RUHRKOHLEN STATT LOHKÄS

Der 18. Oktober war der Staatsfeiertag der Freien Stadt. An diesem Tage hatte sie im denkwürdigen Jahre 1914 aus der Hand ihres späteren Ehrenbürgers, des Reichsfreiherrn vom Stein, Freiheit und Souveränität wiedererhalten. An diesem Tage wurden in Alt-Frankfurt zum ersten Male die Öfen angesteckt, mochte es auch vorher noch so kalt gewesen sein. Genauso konservativ war man beim Heizmaterial. Wer es sich leisten konnte, verbrannte in seinen Kaminen mächtige Holzkloben. Der Baron Rothschild ließ sich sein Grüneburg-Schlößchen nur mit zwei Jahre abgelagertem Eichenholz beheizen.

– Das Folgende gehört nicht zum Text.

Definition check_protocol (presented : N) : result unit WorkerError :=
  if negb (presented =? WORKER_PROTOCOL_VERSION)
  then Err (ProtocolSkew WORKER_PROTOCOL_VERSION presented) else Ok tt.
Definition validate_digest (digest : string) : result unit WorkerError :=
  if negb (slen digest =? RESULT_DIGEST_BYTES) || negb (lacks (λ b, negb (is_ascii_hexdigit b)) digest)
  then Err Malformed else Ok tt.
Definition default_requeue : RequeuePolicy := MkPolicy DEFAULT_MAX_ATTEMPTS.

Section Plane.
(** [TokenHash::of], a SHA-256. *)
Variable token_hash_of : string → string.
(** The bound on the paging loops of one method. *)
Variable fuel : nat.

(** [fn journal] *)
Definition journal_row (organization kind : string) (at_ms : Z) (worker : option WorkerId)
    (job : option ExecutionJobId) (g : option JobGeneration) (detail : string) : Svc unit :=
  entry <- lift (entry_new organization kind at_ms detail);
  let entry := match job with
               | Some j => with_job j (match g with Some g => g | None => FIRST end) entry
               | None => entry end in
  let entry := match worker with Some w => with_worker w entry | None => entry end in
  store (AppendJournal entry).

(** ** Tokens and registrations *)
Definition mint_registration_token (organization : OrganizationId) (trust_domain label : string) :
    Svc IssuedWorkerToken :=
  if bool_decide (label = "") || (MAX_WORKER_NAME_BYTES <? slen label) then sfail Malformed else
  let trust_domain := to_ascii_lowercase (trim trust_domain) in
  if bool_decide (trust_domain = "") || (MAX_CAPABILITY_BYTES <? slen trust_domain)
  then sfail Malformed else
  Call (NewToken (as_str organization) trust_domain) (λ token,
    let hash := token_hash_of token in
    now <- now_ms;
    store (PutToken (MkToken hash (as_str organization) trust_domain label now false None)) ;;
    sret (MkIssued token hash (as_str organization) trust_domain label)).

Definition token_organization (token : string) : Svc (OrganizationId * string) :=
  row <- store (GetToken (token_hash_of token));
  match row with
  | None => sfail UnknownToken
  | Some row =>
      if tk_revoked row then sfail TokenRevoked else
      organization <- lift (try_new_id (tk_organization_id row));
      sret (organization, tk_trust_domain row)
  end.

Definition worker_for_token (token : string) : Svc WorkerId :=
  row <- store (GetToken (token_hash_of token));
  match row with
  | None => sfail UnknownToken
  | Some row =>
      if tk_revoked row then sfail TokenRevoked else
      match tk_consumed_by row with
      | None => sfail (UnknownWorker (MkId "unregistered" I))
      | Some consumer => lift (try_new_id consumer)
      end
  end.

Definition worker_organization (worker_id : WorkerId) : Svc OrganizationId :=
  w <- store (GetWorker worker_id);
  match w with
  | None => sfail (UnknownWorker worker_id)
  | Some w => lift (try_new_id (wr_organization_id w))
  end.

Definition revoked_token (t : WorkerTokenRow) : WorkerTokenRow :=
  MkToken (tk_token_hash t) (tk_organization_id t) (tk_trust_domain t) (tk_label t)
    (tk_created_ms t) true (tk_consumed_by t).
Definition revoke_token (organization : OrganizationId) (token_hash : string) : Svc unit :=
  row <- store (GetToken token_hash);
  match row with
  | None => sfail UnknownToken
  | Some row =>
      if negb (bool_decide (tk_organization_id row = as_str organization)) then sfail UnknownToken
      else if tk_revoked row then sret tt
      else store (PutToken (revoked_token row))
  end.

Für den einfachen Mann war das Holzfeuer längst zu teuer. Findige Leute machten aus den Abfällen der zahlreichen Gerbereien, die für die Lederbereitung große Mengen Eichenlohe verbrauchten, eine Art von Briketts. Dieses gepreßte Brennmaterial, der Lohkäse, roch nicht gerade lieblich.

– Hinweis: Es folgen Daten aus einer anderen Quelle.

Lemma register_keeps r t e w : Inv w → keeps w (after (RegisterWorkerWithToken r t e) w).
Proof using secret_inj.
  intros Hi. cbn. unfold register_worker_with_token. cbv zeta.
  destruct (negb _); [by apply keeps_same|].
  destruct (ms_tokens (w_store w) !! wr_token_hash r) as [s|] eqn:Hs; [|by apply keeps_same].
  destruct (tk_revoked s); [by apply keeps_same|].
  destruct (negb (bool_decide (tk_organization_id s = _))) eqn:Ho; [by apply keeps_same|].
  destruct (negb (bool_decide (tk_trust_domain s = wr_trust_domain r))) eqn:Hd; [by apply keeps_same|].
  apply negb_false_iff, bool_decide_eq_true in Ho, Hd. cbn [orb].
  destruct (negb _); [by apply keeps_same|].
  destruct (inv_token _ _ _ _ Hi _ _ Hs) as (Hk & n & Hn & Hm).
  assert ((∀ a, ms_workers (w_store w) !! as_str (wr_worker_id r) = Some a →
            wr_token_hash a = wr_token_hash r ∧ (wr_revoked a = true → wr_revoked r = true)) →
    keeps w (upd (push_entry e) (upd (on_tokens <[tk_token_hash s := consume (wr_worker_id r) s]>)
                   (upd (on_workers <[as_str (wr_worker_id r) := r]>) w)))) as Hland.
  { intros Hw. eapply keeps_trans; [by eapply (keeps_worker _ _ _ r s)|].
    eapply keeps_trans.
    - eapply (keeps_token _ _ _ secret_inj (consume (wr_worker_id r) s) n); [|cbn; congruence|done].
      eapply (keeps_worker _ _ _ r s); done.
    - apply keeps_push. eapply (keeps_token _ _ _ secret_inj (consume (wr_worker_id r) s) n);
        [eapply (keeps_worker _ _ _ r s); done|cbn; congruence|done]. }
  assert (keeps w (MkWorld (w_store w) (w_now w) (w_minted w))) as Hsame by (by apply keeps_same).
  destruct (tk_consumed_by s) as [c|]; [destruct (negb _); [done|]|];
    (destruct (find_other _ _ _); [done|];
     destruct (ms_workers (w_store w) !! as_str (wr_worker_id r)) as [a|] eqn:Ha;
     [destruct (wr_revoked a) eqn:Hr; [done|];
      destruct (bool_decide (wr_token_hash a = wr_token_hash r)) eqn:Eh; cbn [negb]; [|done];
      apply bool_decide_eq_true in Eh; apply Hland; intros ? [= <-]; by rewrite Hr
     |by apply Hland]).
Qed.

Lemma set_generation_state_keeps j g from to e r w :
  Inv w → op_pre (SetGenerationState j g from to e r) w → keeps w (after (SetGenerationState j g from to e r) w).
Proof using.
  intros Hi (-> & -> & l & (l' & Hl & [] & Hn) & Hk). cbn. unfold set_generation_state.
  destruct (ms_generations (w_store w) !! gen_key j g) as [a|] eqn:Ha; [|by apply keeps_same].
  destruct (bool_decide (gr_state a = GenLeased)) eqn:Hs; [|by apply keeps_same].
  apply bool_decide_eq_true in Hs. cbn [negb].
  eapply (keeps_lost _ _ _ _ a _ _ l'); [done..| | | |]; [done|done| |done]. congruence.
Qed.

Lemma set_job_state_keeps j g to w :
  Inv w → op_pre (SetJobState j g to) w → keeps w (after (SetJobState j g to) w).
Proof using.
  intros Hi (-> & l & Hl & Hk). cbn. unfold set_job_state.
  destruct (ms_jobs (w_store w) !! as_str j) as [a|] eqn:Ha; [|by apply keeps_same].
  destruct (bool_decide (ej_current_generation a = g)) eqn:Hs; [|by apply keeps_same].
  apply bool_decide_eq_true in Hs. cbn [negb].
  eapply (keeps_failed _ _ _ _ a l); [done..|]. rewrite Hk. unfold gen_key. by rewrite Hs.
Qed.

Lemma insert_keeps b g t w :
  Inv w → next_generation uuid b g t w → keeps w (after (InsertGenerationAndAttempt b g t) w).
Proof using.
  intros Hi []. cbn. unfold insert_generation_and_attempt, gen_key.
  rewrite ng_gen_job0, ng_gen0, ng_attempt_job0, ng_attempt_gen0.
  destruct (ms_generations (w_store w) !! (as_str (ej_job_id b), current b)) as [o|] eqn:Ho.
  { destruct (_ && _); by apply keeps_same. }
  assert (ja_attempt t = current b ∧ (ms_jobs (w_store w) !! as_str (ej_job_id b) = None → current b = 1)
    ∧ ∀ a, ms_jobs (w_store w) !! as_str (ej_job_id b) = Some a →
      same_job a b ∧ current b = current a + 1
      ∧ (∃ l, lease_lost l w ∧ lease_key l = (as_str (ej_job_id b), current a))
      ∧ gen_terminal (as_str (ej_job_id b), current a) w) as (Ht & Hnew & Hold).
  { destruct ng_order0 as [[H1 H2]|(a & l & n & (a' & Ha' & Hsa & _) & Hs & Hc & (a1 & Ha1 & Hn) & Hmax & Hta & Hl & Hk & Hterm)].
    - split_and!; [congruence|done|]. intros a Ha. exfalso.
      destruct (inv_job _ _ _ _ Hi _ _ Ha) as (_ & [? ?] & _).
      destruct (inv_gens _ _ _ _ Hi _ _ 1 Ha) as [? Hg]; [lia|]. rewrite H1 in Ho. congruence.
    - rewrite Ha' in Ha1. injection Ha1 as <-. rewrite (sj_id _ _ Hs) in Ha'.
      assert (current a' = current a) as Ea.
      { destruct (decide (current b <= current a')); [|lia].
        destruct (inv_gens _ _ _ _ Hi _ _ (current b) Ha') as [? Hg]; [lia|congruence]. }
      rewrite Hta. unfold U32.sat_add. split_and!.
      + rewrite N.min_l; [lia|]. unfold U32.max, MAX_REQUEUE_ATTEMPTS in *. lia.
      + congruence.
      + intros a0 Ha0. rewrite Ha' in Ha0. injection Ha0 as <-. rewrite Ea.
        split_and!; [by etrans|done|by exists l|done]. }
  rewrite Ht. by apply keeps_insert.
Qed.

Lemma upd_same w : upd (λ st, st) w = w.
Proof using. by destruct w. Qed.
Lemma on_generations_id k g st : ms_generations st !! k = Some g → on_generations <[k := g]> st = st.
Proof using. intros H. destruct st. unfold on_generations. cbn in *. by rewrite insert_id. Qed.
Lemma on_jobs_id k g st : ms_jobs st !! k = Some g → on_jobs <[k := g]> st = st.
Proof using. intros H. destruct st. unfold on_jobs. cbn in *. by rewrite insert_id. Qed.

(** A lease's attempt, and a result's. *)
Lemma lease_attempt_keeps l w : Inv w → keeps w (upd (lease_attempt l) w).
Proof using.
  intros Hi. unfold upd, lease_attempt. destruct (attempt_key _ _ _) as [k|]; [|by apply keeps_same].
  destruct (ms_attempts (w_store w) !! k) as [a|] eqn:Ha; [|by apply keeps_same].
  destruct (bool_decide _); [|by apply keeps_same]. by eapply keeps_attempt.
Qed.
Lemma complete_attempt_keeps r w : Inv w → keeps w (upd (complete_attempt r) w).
Proof using.
  intros Hi. unfold upd, complete_attempt. destruct (attempt_key _ _ _) as [k|]; [|by apply keeps_same].
  destruct (ms_attempts (w_store w) !! k) as [a|] eqn:Ha; [|by apply keeps_same].
  destruct (attempt_is_terminal _); [by apply keeps_same|]. by eapply keeps_attempt.
Qed.
Lemma set_attempt_state_keeps j g n e t m u l r w :
  Inv w → keeps w (after (SetAttemptState j g n e t m u l r) w).
Proof using.
  intros Hi. cbn. unfold set_attempt_state.
  destruct (ms_attempts (w_store w) !! (gen_key j g, n)) as [a|] eqn:Ha; [|by apply keeps_same].
  destruct (negb _); [by apply keeps_same|]. by eapply keeps_attempt.
Qed.
Lemma push_all_keeps es w : Inv w → keeps w (upd (λ st, foldl (λ st e, push_entry e st) st es) w).
Proof using.
  revert w. induction es as [|e es IH]; intros w Hi; [by apply keeps_same|].
  assert (keeps w (upd (push_entry e) w)) as Hk by by apply keeps_push.
  eapply keeps_trans; [exact Hk|]. exact (IH _ (proj2 Hk)).
Qed.

(** The generation and job rows after an accepted lease. *)
Lemma lease_generation_eq l g st :
  ms_generations st !! lease_key l = Some g →
  ∃ g', lease_generation l st = on_generations <[lease_key l := g']> st
    ∧ gr_job_id g' = gr_job_id g ∧ gr_generation g' = gr_generation g ∧ gr_state g' ≠ GenAssigned
    ∧ (gr_state g' = GenLeased ∨ gr_state g' = gr_state g)
    ∧ (gr_state g ≠ GenAssigned → gr_state g' = gr_state g).
Proof using.
  intros Hg. unfold lease_generation. rewrite Hg. case_bool_decide as Hs.
  - exists (gen_in GenLeased None None g). split_and!; [done..|by left|done].
  - exists g. split_and!; [by rewrite on_generations_id|done..|by right|done].
Qed.
Lemma lease_job_eq l j st :
  ms_jobs st !! as_str (wl_job_id l) = Some j →
  ∃ j', lease_job l st = on_jobs <[as_str (wl_job_id l) := j']> st
    ∧ same_job j j' ∧ ej_current_generation j' = ej_current_generation j
    ∧ job_is_terminal (ej_state j') = job_is_terminal (ej_state j)
    ∧ (ej_state j' = JobCompleted → ej_state j = JobCompleted)
    ∧ (ej_state j = JobCompleted → ej_state j' = JobCompleted).
Proof using.
  intros Hj. unfold lease_job. rewrite Hj. destruct (bool_decide (ej_current_generation j = _)).
  - cbn [andb]. case_bool_decide as Hs.
    + exists (job_at (ej_current_generation j) JobLeased j). cbn. rewrite Hs. by split_and!.
    + exists j. rewrite on_jobs_id by done. by split_and!.
  - cbn [andb]. exists j. rewrite on_jobs_id by done. by split_and!.
Qed.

Ein geborener Kaufmann erkannte hier seine Chance. Er war ein junger Mann voller Initiative und mit offenem Blick für geschäftliche Möglichkeiten. Zunächst betrieb er seit 1825 eine Hasenhaarschneiderei, die den Rohstoff für die gerade Mode gewordenen Zylinderhüte lieferte. Für das Dämpfen seiner Felle aber brauchte er billiges Heizmaterial. Die oberfränkische Lignitkohle, die geschäftstüchtige Flößer für die Frankfurter Schmiede heranführten, war ihm nicht gut genug. Da führte ihn eine seiner weiten Geschäftsreisen in das Ruhrgebiet, wo der alte Kohlenbergbau eben begann, zu modernen Fördermethoden überzugehen. Eduard Lejeune - so hieß unser Kaufmann - griff zu und führte ganze Schiffsladungen des schwarzen Fördergutes rheinaufwärts in die Vaterstadt. Die Ruhrkohle erwies sich jedoch für die Kamine und offenen Herde der Frankfurter Bürgerhäuser als ungeeignet. Es mußten dafür ganz neue Öfen ersonnen werden. Eduard Lejeune reiste zu Buderus nach Wetzlar und gewann das Hüttenwerk dafür. Den Ofenverkauf übernahm er selbst, bis sich Jahre später die Firma Louis Marburg dieses Geschäftszweiges annahm. Wenn es ihm jetzt noch gelang, die Widerstände der Verbraucher gegen das neue Brennmaterial zu überwinden, dann war ein großer Umsatz sicher.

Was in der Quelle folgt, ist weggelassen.